Dann und wann verspürten wir einen Hauch der großen Welt und kamen mit den Mächtigen dieser Erde in Berührung. Einen Augenblick lang sah es sogar so aus, als ob diese Berührung enger werden sollte. Der Rundfunk brachte nämlich Ende August die Nachricht, dass ich von der Berliner Stadtverordnetenversammlung als Vertreter für den Parlamentarischen Rat gewählt werden solle. Der Präsident des Hamburgischen Oberverwaltungsgerichts Herbert Ruscheweyh erklärte mir darauf am 27. August, er habe große Bedenken über die Vereinbarkeit dieses Amts mit meinem Richteramt.

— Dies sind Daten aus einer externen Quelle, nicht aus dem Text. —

(** X2: a raw trailing clause given last is put at the very end of the
    statement, after one space.  The retrieval and the removal return the
    same arguments as without it, whatever values come with the clause;
    the mutation returns them with those values appended.  [Limit] behaves
    as the raw clause [LIMIT ?] with the limit as its value. *)
Theorem Raw_appends_at_end :
  forall (table : DBTable) (fields : list DBField)
         (opts : list QueryBuilderOption) (text : string) (ps : list any)
         (limit : Z),
    NewQuery table fields (opts ++ [Raw text ps])
    = (fst (NewQuery table fields opts) ++ " " ++ text,
       snd (NewQuery table fields opts))
    /\ NewDelete table (opts ++ [Raw text ps])
       = (fst (NewDelete table opts) ++ " " ++ text,
          snd (NewDelete table opts))
    /\ NewUpdate table (opts ++ [Raw text ps])
       = (fst (NewUpdate table opts) ++ " " ++ text,
          (snd (NewUpdate table opts) ++ ps)%list)
    /\ NewQuery table fields (opts ++ [Limit limit])
       = (fst (NewQuery table fields opts) ++ " LIMIT ?",
          snd (NewQuery table fields opts))
    /\ NewDelete table (opts ++ [Limit limit])
       = (fst (NewDelete table opts) ++ " LIMIT ?",
          snd (NewDelete table opts))
    /\ NewUpdate table (opts ++ [Limit limit])
       = (fst (NewUpdate table opts) ++ " LIMIT ?",
          (snd (NewUpdate table opts) ++ [AnyInt limit])%list).
Proof.
  intros table fs opts text ps limit.
  assert (HQ : forall text ps,
             NewQuery table fs (opts ++ [Raw text ps])
             = (fst (NewQuery table fs opts) ++ " " ++ text,
                snd (NewQuery table fs opts))).
  { intros t p. rewrite !NewQuery_render, applyOpts_snoc.
    unfold Raw. cbn [fst snd join where_ aggregations params
                         set_aggregations set_aggregationParams].
    rewrite trailingClause_snoc. now rewrite !append_assoc. }
  assert (HD : forall text ps,
             NewDelete table (opts ++ [Raw text ps])
             = (fst (NewDelete table opts) ++ " " ++ text,
                snd (NewDelete table opts))).
  { intros t p. rewrite !NewDelete_render, applyOpts_snoc.
    unfold Raw. cbn [fst snd join where_ aggregations params
                         set_aggregations set_aggregationParams].
    rewrite trailingClause_snoc. now rewrite !append_assoc. }
  assert (HU : forall text ps,
             NewUpdate table (opts ++ [Raw text ps])
             = (fst (NewUpdate table opts) ++ " " ++ text,
                (snd (NewUpdate table opts) ++ ps)%list)).
  { intros t p. rewrite !NewUpdate_render, applyOpts_snoc.
    unfold Raw. cbn [fst snd join where_ aggregations params sets setParams
                         aggregationParams
                         set_aggregations set_aggregationParams].
    rewrite trailingClause_snoc. rewrite !append_assoc.
    now rewrite <- !app_assoc. }
  split; [apply HQ | split; [apply HD | split; [apply HU|]]].
  split; [apply (HQ "LIMIT ?" [AnyInt limit])|].
  split; [apply (HD "LIMIT ?" [AnyInt limit])|].
  apply (HU "LIMIT ?" [AnyInt limit]).
Qed.

Lemma Join_fields (table : DBTable) (joinType : JoinType)
      (on equal : DBField) (q : Query) :
  Join table joinType on equal q
  = mkQuery (Table q) (fields q) (where_ q) (params q)
            (join q ++ [joinFragment table joinType on equal])
            (aggregations q) (aggregationParams q) (sets q) (setParams q).
Proof.
  unfold Join, joinFragment, set_join. cbv zeta.
  destruct (on =? ""), (equal =? ""); cbn [negb andb orb];
    try reflexivity.
  now rewrite !append_assoc.
Qed.

(** X3: [Join] appends one join fragment and changes nothing else.  The
    fragment is the join kind, [JOIN] and the entity; the [ON] condition
    is added only when both field names are given, so a single missing
    name drops the condition altogether. *)
Theorem Join_appends_fragment :
  forall (table : DBTable) (joinType : JoinType) (on equal : DBField)
         (q : Query),
    Join table joinType on equal q
    = mkQuery (Table q) (fields q) (where_ q) (params q)
              (join q ++ [joinFragment table joinType on equal])
              (aggregations q) (aggregationParams q) (sets q) (setParams q)
    /\ joinFragment table joinType "" equal
       = " " ++ joinType ++ " JOIN " ++ table
    /\ joinFragment table joinType on ""
       = " " ++ joinType ++ " JOIN " ++ table
    /\ (forall c on' d equal',
           joinFragment table joinType (String c on') (String d equal')
           = " " ++ joinType ++ " JOIN " ++ table
               ++ " ON " ++ String c on' ++ " = " ++ String d equal').
Proof.
  intros table joinType on equal q.
  split; [apply Join_fields|].
  split; [reflexivity|].
  split; [|reflexivity].
  unfold joinFragment. destruct (on =? ""); reflexivity.
Qed.

(** ** Contributors of different kinds *)

Lemma Raw_fields (text : string) (ps : list any) (q : Query) :
  Raw text ps q
  = mkQuery (Table q) (fields q) (where_ q) (params q) (join q)
            (aggregations q ++ [text]) (aggregationParams q ++ ps)
            (sets q) (setParams q).
Proof. reflexivity. Qed.

Lemma Set_fields (field : DBField) (value : any) (q : Query) :
  Set_ field value q
  = mkQuery (Table q) (fields q) (where_ q) (params q) (join q)
            (aggregations q) (aggregationParams q)
            (sets q ++ [field]) (setParams q ++ [value]).
Proof. reflexivity. Qed.

Lemma OrderBy_Raw (field : DBField) (order : OrderByType) (q : Query) :
  OrderBy field order q = Raw ("ORDER BY " ++ field ++ " " ++ order) [] q.
Proof. rewrite Raw_fields. unfold OrderBy, set_aggregations. now rewrite app_nil_r. Qed.

Lemma First_Raw (q : Query) : First q = Raw "LIMIT 1" [] q.
Proof. rewrite Raw_fields. unfold First, set_aggregations. now rewrite app_nil_r. Qed.

Lemma appendsTo_Where (field : DBField) (operation : DBOperation)
      (ps : list any) :
  appendsTo Predicate (Where field operation ps).
Proof. exists (whereText field operation ps), ps. apply Where_RawWhere. Qed.

Lemma appendsTo_Or (opts : list QueryBuilderOption) :
  appendsTo Predicate (Or opts).
Proof.
  exists (concat " OR " (where_ (applyOpts opts zeroQuery))),
    (params (applyOpts opts zeroQuery)).
  apply Or_RawWhere.
Qed.

Lemma appendsTo_RawWhere (text : string) (ps : list any) :
  appendsTo Predicate (RawWhere text ps).
Proof. now exists text, ps. Qed.

Lemma appendsTo_Join (table : DBTable) (joinType : JoinType)
      (on equal : DBField) :
  appendsTo Joining (Join table joinType on equal).
Proof. exists (joinFragment table joinType on equal). apply Join_fields. Qed.

Lemma appendsTo_Set (field : DBField) (value : any) :
  appendsTo Assignment (Set_ field value).
Proof. now exists field, value. Qed.

Lemma appendsTo_Raw (text : string) (ps : list any) :
  appendsTo Trailing (Raw text ps).
Proof. now exists text, ps. Qed.

Lemma appendsTo_Limit (limit : Z) : appendsTo Trailing (Limit limit).
Proof. now exists "LIMIT ?", [AnyInt limit]. Qed.

Lemma appendsTo_OrderBy (field : DBField) (order : OrderByType) :
  appendsTo Trailing (OrderBy field order).
Proof.
  exists ("ORDER BY " ++ field ++ " " ++ order), []. apply OrderBy_Raw.
Qed.

Lemma appendsTo_First : appendsTo Trailing First.
Proof. exists "LIMIT 1", []. apply First_Raw. Qed.

Lemma appendsTo_commute (k1 k2 : kind) (o1 o2 : QueryBuilderOption) :
  k1 <> k2 -> appendsTo k1 o1 -> appendsTo k2 o2 ->
  forall q, o1 (o2 q) = o2 (o1 q).
Proof.
  intros Hk H1 H2 q.
  destruct k1, k2; try congruence; cbn [appendsTo] in H1, H2;
    repeat match goal with
           | H : exists _, _ |- _ => destruct H as [? H]
           end;
    rewrite !H1, !H2; reflexivity.
Qed.

Lemma applyOpts_swap (pre post : list QueryBuilderOption)
      (o1 o2 : QueryBuilderOption) (q : Query) :
  (forall q, o1 (o2 q) = o2 (o1 q)) ->
  applyOpts (pre ++ o1 :: o2 :: post) q = applyOpts (pre ++ o2 :: o1 :: post) q.
Proof.
  intros H.
  rewrite (applyOpts_app pre (o1 :: o2 :: post)),
    (applyOpts_app pre (o2 :: o1 :: post)), !applyOpts_cons.
  now rewrite H.
Qed.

Außer dieser Rundfunknachricht hörte ich nichts mehr über die Sache, und als kurz darauf die Wahl vorgenommen wurde, war ich nicht bei den Mitgliedern. Ich habe nie feststellen können, was sich da hinter den Kulissen abgespielt hat. Reuter sowohl wie Suhr, die ich kurz nachher mehrfach in Bonn traf, wichen aus, und ich kann nur vermuten, dass Ruscheweyh quergeschossen hat.
Schon im Sommer 1948 in Berlin hatten wir eine Einladung zu einem vierwöchigen Besuch in London erhalten. Die Reise hatte sich infolge unseres Umzugs nach Köln und der Schwierigkeiten bei der Beschaffung der Visen verzögert. Am 15. November 1948 früh um 6 Uhr konnten wir nun endlich fahren.Wir kamen so zwar in den richtigen englischen Herbstnebel, aber auch das hatte seinen Reiz. Wir hatten für die frühe Fahrt zum Bahnhof eins der wenigen damaligen Taxis bestellt. In Ermangelung von Benzin fuhren sie mit Holzgas, das in einem aufmontierten Ofen erzeugt wurde vermittels von Holzscheiten, die im Gepäckraum und auf dem Dach mitgeführt wurden. Diese geniale Erfindung des untergehenden Dritten Reichs zeichnete sich gleichermaßen durch Gestank aus wie durch Unzuverlässigkeit. So blieb denn auch unsre Teufelskutsche auf halbem Wege plötzlich stehen. Einen Ersatz in der noch schlafenden Stadt zu finden, war aussichtslos. So mussten wir, teils fluchend, teils betend uns zur Geduld zwingen, während der Fahrer sich daranmachte, die Höllenmaschine auseinanderzunehmen und ihre Eingeweide auf dem Pflaster auszubreiten, indes der Uhrzeiger unerbittlich der Abfahrtsstunde des Zuges zueilte. Das Beten erhielt aber schließlich die Oberhand, das Ungetüm gab wieder Lebenszeichen von sich, fuhr fauchend los, und wir konnten gerade noch in den letzten Waggon des Zuges mit nachgeworfenen Koffern hineinspringen.